(Collected data)
************

Lemma mmu_findframe_returns addr s :
  mmu_ok s -> g_tlbhit s < INT_MAX -> g_pagefault s < INT_MAX ->
  exists frame s', mmu_findframe addr s = Ok (frame, s').
Proof.
  intros Hok Hhit Hfault. pose proof (page_range addr) as Hp.
  set (p := page (page_offset addr)) in *.
  destruct (tlb_slot_returns p (m_tlb s) (ok_tlb _ Hok)) as [e He].
  destruct (tlb_page e =? p) eqn:Hcmp.
  - assert (Hhits : tlb_search p (m_tlb s) = Ok TLB_HIT)
      by (rewrite tlb_search_slot, He; simpl; now rewrite Hcmp).
    rewrite (mmu_findframe_hit _ _ Hhits), (incr_lt _ Hhit). msimpl. fold p.
    rewrite tlb_get_slot, He. simpl. eauto.
  - assert (Hmiss : tlb_search p (m_tlb s) = Ok TLB_MISS)
      by (rewrite tlb_search_slot, He; simpl; now rewrite Hcmp).
    destruct (load_in_bounds (g_pmt (m_pmt s)) p) as [entry Hentry];
      [pose proof (ok_pmt _ Hok); lia |].
    assert (Hsearch : pmt_search p (m_pmt s)
                      = Ok (if entry =? -1 then PAGE_FAULT else PAGE_SUCCESS))
      by (unfold pmt_search; now rewrite Hentry).
    destruct (entry =? -1) eqn:Hunmapped.
    + rewrite (mmu_findframe_fault _ _ Hmiss Hsearch). fold p.
      destruct (page_fault_returns p s Hok Hp Hfault) as (frame & s1 & Hpf).
      rewrite Hpf. msimpl.
      apply page_fault_shape in Hpf as Hshape.
      destruct (tlb_insert_returns p frame (m_tlb s1)) as [t Hins].
      { rewrite (shape_tlb_size _ _ Hshape), (shape_tlb_length _ _ Hshape).
        exact (ok_tlb _ Hok). }
      rewrite Hins. msimpl. eauto.
    + rewrite (mmu_findframe_mapped _ _ Hmiss Hsearch). fold p.
      unfold pmt_get. rewrite Hentry. msimpl.
      destruct (tlb_insert_returns p (uint32 entry) (m_tlb s) (ok_tlb _ Hok))
        as [t Hins].
      rewrite Hins. msimpl. eauto.
Qed.

(** From a state that is [mmu_ok] every translation returns, as long as the
    counters are short of [INT_MAX], and leaves a state that is [mmu_ok]. *)
Lemma mmu_getphysical_returns logical s :
  mmu_ok s ->
  g_translated s < INT_MAX -> g_tlbhit s < INT_MAX -> g_pagefault s < INT_MAX ->
  exists phys s', mmu_getphysical logical s = Ok (phys, s') /\ mmu_ok s'.
Proof.
  intros Hok Htr Hhit Hfault.
  assert (Hok' : mmu_ok (set_g_translated (g_translated s + 1) s))
    by (destruct Hok; split; assumption).
  destruct (mmu_findframe_returns logical _ Hok' Hhit Hfault)
    as (frame & s' & Hf).
  assert (H : mmu_getphysical logical s
              = Ok (uint32 (frame + offset (page_offset logical)), s')).
  { unfold mmu_getphysical. rewrite (ok_initialized _ Hok), (incr_lt _ Htr).
    msimpl. rewrite Hf. reflexivity. }
  eexists _, _. split; [exact H |].
  eapply mmu_ok_shape; [| exact Hok]. eapply mmu_getphysical_shape; eauto.
Qed.
Lemma remapPixel_alpha (gray : list Z) (lookupTables : list (list (list Z)))
    (width tileSize tilesX tilesY y x : nat) (enhanced : list Z) :
  Spec.same_alpha data enhanced ->
  Spec.same_alpha data
    (Enhance.remapPixel data gray lookupTables width tileSize tilesX tilesY y x enhanced).
Proof.
  intros Ha. unfold Enhance.remapPixel. apply same_alpha_copy.
  destruct (Enhance.luminance _ _ _) as [l|]; [destruct (JS.Qltb 0 l)|];
    repeat (apply same_alpha_colour; [colour_slot|]); exact Ha.
Qed.

Lemma applyCLAHE_alpha (width height : nat) (clipLimit : Q) (tileSize : nat) :
  Spec.same_alpha data
    (Enhance.data (Enhance.applyCLAHE
       {| Enhance.width := width; Enhance.height := height; Enhance.data := data |}
       clipLimit tileSize)).
Proof.
  unfold Enhance.applyCLAHE. simpl.
  apply for_range_inv; [apply same_alpha_refl|]. intros y e Hy He.
  apply for_range_inv; [exact He|]. intros x e' Hx He'.
  apply remapPixel_alpha. exact He'.
Qed.

Lemma adjustBrightnessContrast_alpha (width height : nat) :
  Spec.same_alpha data
    (Enhance.data (Enhance.adjustBrightnessContrast
       {| Enhance.width := width; Enhance.height := height; Enhance.data := data |})).
Proof.
  unfold Enhance.adjustBrightnessContrast. simpl.
  destruct (Enhance.percentiles _ _ _) as [minVal maxVal].
  destruct (maxVal - minVal =? 0); simpl; [apply same_alpha_refl|].
  apply for_range_inv; [apply same_alpha_refl|]. intros p e Hp He.
  apply same_alpha_copy.
  apply for_range_inv; [exact He|]. intros ch e' Hc He'.
  apply same_alpha_colour; [colour_slot|exact He'].
Qed.

Lemma sharpenImage_alpha (width height : nat) (amount : Q) :
  Spec.same_alpha data
    (Enhance.data (Enhance.sharpenImage
       {| Enhance.width := width; Enhance.height := height; Enhance.data := data |}
       amount)).
Proof.
  unfold Enhance.sharpenImage. simpl.
  apply for_range_inv; [apply same_alpha_refl|]. intros y e Hy He.
  apply for_range_inv; [exact He|]. intros x e' Hx He'.
  apply for_range_inv; [exact He'|]. intros ch e'' Hc He''.
  apply same_alpha_colour; [colour_slot|exact He''].
Qed.

End Alpha.

(** C10. Every stage of the enhancement pipeline preserves the alpha
    channel: the alpha sample of every pixel of the output of [applyCLAHE],
    [adjustBrightnessContrast] and [sharpenImage] is the alpha sample of
    the same pixel of that stage's input. *)
Theorem enhancement_preserves_alpha (imageData : Enhance.ImageData)
    (clipLimit amount : Q) (tileSize : nat) (i : nat) :
  Spec.bytes (Enhance.data imageData) ->
  length (Enhance.data imageData)
    = (4 * (Enhance.width imageData * Enhance.height imageData))%nat ->
  (0 < tileSize)%nat ->
  (i < Enhance.width imageData * Enhance.height imageData)%nat ->
  Enhance.data (Enhance.applyCLAHE imageData clipLimit tileSize) !! (4 * i + 3)%nat
    = Enhance.data imageData !! (4 * i + 3)%nat /\
  Enhance.data (Enhance.adjustBrightnessContrast imageData) !! (4 * i + 3)%nat
    = Enhance.data imageData !! (4 * i + 3)%nat /\
  Enhance.data (Enhance.sharpenImage imageData amount) !! (4 * i + 3)%nat
    = Enhance.data imageData !! (4 * i + 3)%nat /\
  is_Some (Enhance.data imageData !! (4 * i + 3)%nat).
Proof.
  intros Hbytes Hlen Hts Hi. destruct imageData as [w h data]. simpl in *.
  assert (Hmod : ((4 * i + 3) mod 4 = 3)%nat)
    by (rewrite (Nat.mul_comm 4 i); apply mod4_offset; lia).
  split; [|split; [|split]].
  - apply (applyCLAHE_alpha data Hbytes w h clipLimit tileSize). exact Hmod.
  - apply (adjustBrightnessContrast_alpha data Hbytes w h). exact Hmod.
  - apply (sharpenImage_alpha data w h amount). exact Hmod.
  - apply lookup_lt_is_Some_2. lia.
Qed.

Lemma enhancement_preserves_alpha_witness :
  Enhance.data (Enhance.applyCLAHE (Spec.uniform_image 2 2 100) (25 # 10) 8) !! (4 * 1 + 3)%nat
    = Some 255 /\
  Enhance.data (Enhance.adjustBrightnessContrast (Spec.uniform_image 2 2 100)) !! (4 * 1 + 3)%nat
    = Some 255 /\
  Enhance.data (Enhance.sharpenImage (Spec.uniform_image 2 2 100) (6 # 10)) !! (4 * 1 + 3)%nat
    = Some 255.
Proof.
  destruct (enhancement_preserves_alpha (Spec.uniform_image 2 2 100) (25 # 10) (6 # 10) 8 1)
    as (H1 & H2 & H3 & _).
  - unfold Spec.bytes. simpl. repeat constructor; discriminate.
  - reflexivity.
  - lia.
  - simpl. lia.
  - rewrite H1, H2, H3. repeat split.
Defined.

(** *** Why a uniform tile is not left alone

    With clip limit 2.5 a tile of 64 pixels has clip value 0: clipping
    empties the histogram whatever the tile holds, so the lookup table of a
    full tile does not depend on the image. *)

Lemma sumZ_insert (l : list Z) (i : nat) (v : Z) :
  (i < length l)%nat ->
  Spec.sumZ (<[i := v]> l) = Spec.sumZ l - l !!! i + v.
Proof.
  revert i. induction l as [|a l IH]; intros i Hi; [simpl in Hi; lia|].
  destruct i as [|i]; simpl.
  - unfold Spec.sumZ. simpl. lia.
  - unfold Spec.sumZ in *. simpl. simpl in Hi.
    change (foldr Z.add 0 (<[i:=v]> l)) with (Spec.sumZ (<[i:=v]> l)).
    unfold Spec.sumZ. rewrite IH by lia.
    change ((a :: l) !!! S i) with (l !!! i). lia.
Qed.
(** ** Host interface: array classes and argument values *)

(** The class identifiers of [matrix.h]. *)
Inductive mxClassID :=
| mxUNKNOWN_CLASS | mxCELL_CLASS | mxSTRUCT_CLASS | mxLOGICAL_CLASS
| mxCHAR_CLASS | mxVOID_CLASS | mxDOUBLE_CLASS | mxSINGLE_CLASS
| mxINT8_CLASS | mxUINT8_CLASS | mxINT16_CLASS | mxUINT16_CLASS
| mxINT32_CLASS | mxUINT32_CLASS | mxINT64_CLASS | mxUINT64_CLASS
| mxFUNCTION_CLASS.

#[global] Instance mxClassID_eq_dec : EqDecision mxClassID.
Proof. solve_decision. Defined.

(** Classes whose contents this gateway never reads. *)
Inductive opaque_class :=
| OStruct | OChar | OSingle | OInt8 | OUint8 | OInt16 | OUint16
| OInt32 | OUint32 | OInt64 | OFunction.

Definition opaque_class_id (c : opaque_class) : mxClassID :=
  match c with
  | OStruct => mxSTRUCT_CLASS | OChar => mxCHAR_CLASS
  | OSingle => mxSINGLE_CLASS | OInt8 => mxINT8_CLASS
  | OUint8 => mxUINT8_CLASS | OInt16 => mxINT16_CLASS
  | OUint16 => mxUINT16_CLASS | OInt32 => mxINT32_CLASS
  | OUint32 => mxUINT32_CLASS | OInt64 => mxINT64_CLASS
  | OFunction => mxFUNCTION_CLASS
  end.

(** A double is an IEEE-754 binary64 datum ([spec_float]); a uint64 is a
    [Z] in [0, 2^64).  Elements are kept in the linear (column-major)
    order in which [mxGetCell] and [mxGetData] index them.  A cell holds
    a pointer to an array, and the pointer is NULL ([None]) as long as the
    cell has not been populated (the cells of [cell(n,1)], for one). *)
#[warnings="-register-all"]
Inductive mxArray :=
| mxCell (cells : list (option mxArray))
| mxDouble (pr : list spec_float)
| mxUint64 (data : list Z)
| mxLogical (data : list bool)
| mxOpaque (cls : opaque_class) (numel : nat).

Definition mxGetClassID (a : mxArray) : mxClassID :=
  match a with
  | mxCell _ => mxCELL_CLASS
  | mxDouble _ => mxDOUBLE_CLASS
  | mxUint64 _ => mxUINT64_CLASS
  | mxLogical _ => mxLOGICAL_CLASS
  | mxOpaque c _ => opaque_class_id c
  end.

Definition mxGetNumberOfElements (a : mxArray) : nat :=
  match a with
  | mxCell cells => length cells
  | mxDouble pr => length pr
  | mxUint64 data => length data
  | mxLogical data => length data
  | mxOpaque _ n => n
  end.

(** ** Arrays created by the gateway *)

(** Handles of created arrays (the pointers the host returns). *)
Abbreviation handle := nat (only parsing).

Inductive obj :=
| ObjCell (cells : list (option handle))
| ObjLogical (data : list bool).

Record state := mkState {
  heap : gmap nat obj;      (* live arrays created during the call *)
  next : handle;            (* next unused handle *)
  plhs0 : option handle     (* plhs[0], unset until the last line *)
}.

Definition init_state : state := mkState ∅ 0%nat None.

(** ** Outcomes and the gateway monad *)

(** What C and the host interface leave undefined and this code can
    reach: a store outside an array, a double that does not fit [size_t],
    a read through a NULL pointer, an array destroyed a second time. *)
Inductive undefined :=
| OutOfBoundsWrite (h : handle) (index : Z)
| UnrepresentableSize (d : spec_float)
| NullPointer
| DoubleFree (h : handle)
| BadAccess.

(** How a run ends: it comes back, it leaves through
    [mexErrMsgIdAndTxt], or it reaches a step without defined behaviour.
    [Undefined] names the first such step and says nothing about what an
    actual run does from there on: it may crash, and it may as well carry
    on, return or raise an error later. *)
Inductive outcome (A : Type) :=
| Done (a : A) (s : state)
| Raised (id msg : string) (s : state)
| Undefined (u : undefined).
Arguments Done {A} a s.
Arguments Raised {A} id msg s.
Arguments Undefined {A} u.

Definition mex (A : Type) : Type := state → outcome A.

#[global] Instance mex_ret : MRet mex := λ A a s, Done a s.

#[global] Instance mex_bind : MBind mex := λ A B f m s,
  match m s with
  | Done a s' => f a s'
  | Raised id msg s' => Raised id msg s'
  | Undefined u => Undefined u
  end.

Definition undef {A} (u : undefined) : mex A := λ _, Undefined u.

(** [mexErrMsgIdAndTxt] does not return to the gateway: control goes back
    to the host with the identifier and the message. *)
Definition mexErrMsgIdAndTxt (id msg : string) : mex () :=
  λ s, Raised id msg s.

(** [if (c) { body }] *)
Definition when (c : bool) (body : mex ()) : mex () :=
  if c then body else mret ().

(** [fuel] rounds of a counting loop that stands at [i]. *)
Fixpoint for_steps (fuel : nat) (i : nat) (body : nat → mex ()) : mex () :=
  match fuel with
  | O => mret ()
  | S fuel' => body i ;; for_steps fuel' (S i) body
  end.

(** [for (size_t i = lo; i < hi; i++) body]: the body runs at [lo],
    [lo + 1], ..., [hi - 1], unless a round does not come back.  The
    counters of this code range over element counts, so they are kept as
    [nat]. *)
Definition for_loop (lo hi : nat) (body : nat → mex ()) : mex () :=
  for_steps (hi - lo)%nat lo body.

(** ** Host interface: operations *)

(** [prhs[i]] *)
Definition arg (prhs : list mxArray) (i : nat) : mex mxArray :=
  match prhs !! i with
  | Some a => mret a
  | None => undef BadAccess
  end.

(** [mxGetCell] on an argument: the pointer in cell [i], NULL or not. *)
Definition mxGetCell_arg (a : mxArray) (i : nat) : mex (option mxArray) :=
  match a with
  | mxCell cells =>
      match cells !! i with
      | Some c => mret c
      | None => undef BadAccess
      end
  | _ => undef BadAccess
  end.

(** Reading an array through a pointer, as [mxGetClassID(num_indices)]
    is the first to do at line 48: a NULL pointer has no array behind
    it. *)
Definition deref (p : option mxArray) : mex mxArray :=
  match p with
  | Some a => mret a
  | None => undef NullPointer
  end.

(** [mxGetScalar]: the first element of a double array. *)
Definition mxGetScalar (a : mxArray) : mex spec_float :=
  match a with
  | mxDouble (d :: _) => mret d
  | _ => undef BadAccess
  end.

(** [mxGetData(a)], read as a pointer to uint64_t. *)
Definition mxGetData (a : mxArray) : list Z :=
  match a with
  | mxUint64 data => data
  | _ => []
  end.

(** [ptr[j]] on argument data. *)
Definition load (ptr : list Z) (j : nat) : mex Z :=
  match ptr !! j with
  | Some v => mret v
  | None => undef BadAccess
  end.

(** The integral part of a finite double: the fraction is discarded. *)
Definition integral_part (m : positive) (e : Z) : Z := Z.shiftl (Z.pos m) e.

(** The conversion of [size_t size = mxGetScalar(in_size)], with a 64-bit
    [size_t]: a finite double is truncated toward zero, and the conversion
    is defined only when the integral part fits the type. *)
Definition double_to_size_t (d : spec_float) : option Z :=
  match d with
  | S754_zero _ => Some 0
  | S754_finite sign m e =>
      let t := integral_part m e in
      if sign then (if t =? 0 then Some 0 else None)
      else if t <? 2 ^ 64 then Some t else None
  | S754_infinity _ | S754_nan => None
  end.

Definition to_size_t (d : spec_float) : mex Z :=
  match double_to_size_t d with
  | Some n => mret n
  | None => undef (UnrepresentableSize d)
  end.

Definition alloc (o : obj) : mex handle :=
  λ s, Done (next s) (mkState (<[next s := o]> (heap s)) (S (next s)) (plhs0 s)).

(** [mxCreateCellMatrix(m, n)]: every cell starts out NULL. *)
Definition mxCreateCellMatrix (m n : nat) : mex handle :=
  alloc (ObjCell (replicate (m * n) None)).

(** [mxCreateLogicalMatrix(m, n)]: every element starts out false. *)
Definition mxCreateLogicalMatrix (m n : Z) : mex handle :=
  alloc (ObjLogical (replicate (Z.to_nat (m * n)) false)).

(** [mxGetCell] on a created cell matrix. *)
Definition mxGetCell (h : handle) (i : nat) : mex (option handle) :=
  λ s, match heap s !! h with
       | Some (ObjCell cells) =>
           match cells !! i with
           | Some c => Done c s
           | None => Undefined BadAccess
           end
       | _ => Undefined BadAccess
       end.

(** [mxSetCell] *)
Definition mxSetCell (h : handle) (i : nat) (v : handle) : mex () :=
  λ s, match heap s !! h with
       | Some (ObjCell cells) =>
           if decide (i < length cells)%nat
           then Done () (mkState (<[h := ObjCell (<[i := Some v]> cells)]> (heap s))
                                 (next s) (plhs0 s))
           else Undefined BadAccess
       | _ => Undefined BadAccess
       end.

(** The array behind [h] leaves the store. *)
Definition release (h : handle) : mex () :=
  λ s, Done () (mkState (delete h (heap s)) (next s) (plhs0 s)).

(** Destroying the array behind [h]: the array must still be there
    (destroying it a second time is undefined), and with a cell matrix
    go the arrays in its cells, each destroyed the same way, before the
    matrix itself.  [fuel] bounds the nesting of cell matrices. *)
Fixpoint destroy (fuel : nat) (h : handle) : mex () :=
  λ s, match heap s !! h with
       | None => Undefined (DoubleFree h)
       | Some (ObjLogical _) => release h s
       | Some (ObjCell cells) =>
           match fuel with
           | O => Undefined BadAccess
           | S fuel' =>
               foldr (λ c rest, match c with
                                | Some hc => destroy fuel' hc ;; rest
                                | None => rest
                                end)
                     (release h) cells s
           end
       end.

(** [mxDestroyArray]: a NULL pointer is ignored; otherwise the array is
    destroyed together with what it holds (the cells of a cell matrix).
    Nesting cannot be deeper than there are arrays in the store. *)
Definition mxDestroyArray (p : option handle) : mex () :=
  λ s, match p with
       | Some h => destroy (size (heap s)) h s
       | None => Done () s
       end.

(** [mxGetLogicals(h)[v] = b]: a plain store through the data pointer.
    Nothing in C checks [v] against the extent of the array. *)
Definition store_logical (h : handle) (v : Z) (b : bool) : mex () :=
  λ s, match heap s !! h with
       | Some (ObjLogical data) =>
           if decide (0 ≤ v < Z.of_nat (length data))
           then Done () (mkState (<[h := ObjLogical (<[Z.to_nat v := b]> data)]> (heap s))
                                 (next s) (plhs0 s))
           else Undefined (OutOfBoundsWrite h v)
       | _ => Undefined BadAccess
       end.

(** [plhs[0] = h] *)
Definition set_plhs0 (h : handle) : mex () :=
  λ s, Done () (mkState (heap s) (next s) (Some h)).

(** ** The gateway *)

Definition main_id : string := "fast_assign_true:main".

Definition mexFunction (nlhs nrhs : Z) (prhs : list mxArray) : mex () :=
  when (bool_decide (nrhs ≠ 2))
    (mexErrMsgIdAndTxt main_id "Wrong number of inputs.") ;;
  when (bool_decide (nlhs ≠ 1))
    (mexErrMsgIdAndTxt main_id "Wrong number of outputs.") ;;
  in_indices ← arg prhs 0 ;
  in_size ← arg prhs 1 ;
  let indices_id := mxGetClassID in_indices in
  let size_id := mxGetClassID in_size in
  when (bool_decide (indices_id ≠ mxCELL_CLASS))
    (mexErrMsgIdAndTxt main_id "Indices must be cell array.") ;;
  when (bool_decide (size_id ≠ mxDOUBLE_CLASS))
    (mexErrMsgIdAndTxt main_id "Size must be double.") ;;
  let n_indices := mxGetNumberOfElements in_indices in
  let n_size := mxGetNumberOfElements in_size in
  when (bool_decide (n_size ≠ 1%nat))
    (mexErrMsgIdAndTxt main_id "Size must be scalar.") ;;
  size ← mxGetScalar in_size ≫= to_size_t ;
  out ← mxCreateCellMatrix n_indices 1 ;
  for_loop 0 n_indices (λ i,
    num_indices ← mxGetCell_arg in_indices i ≫= deref ;
    when (bool_decide (mxGetClassID num_indices ≠ mxUINT64_CLASS))
      (for_loop 0 i (λ j, mxGetCell out j ≫= mxDestroyArray) ;;
       mxDestroyArray (Some out) ;;
       mexErrMsgIdAndTxt main_id "Indices must be uint64.") ;;
    let n_num_indices := mxGetNumberOfElements num_indices in
    let num_inds_ptr := mxGetData num_indices in
    logical_inds ← mxCreateLogicalMatrix size 1 ;
    for_loop 0 n_num_indices (λ j,
      v ← load num_inds_ptr j ;
      store_logical logical_inds v true) ;;
    mxSetCell out i logical_inds) ;;
  set_plhs0 out.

************

Exercise details: Exactly the lines from the one containing "store_logical logical_inds v true) ;;" to the final line of the entries must be restated, and no others.

Written reply:
      store_logical logical_inds v true) ;;
    mxSetCell out i logical_inds) ;;
  set_plhs0 out.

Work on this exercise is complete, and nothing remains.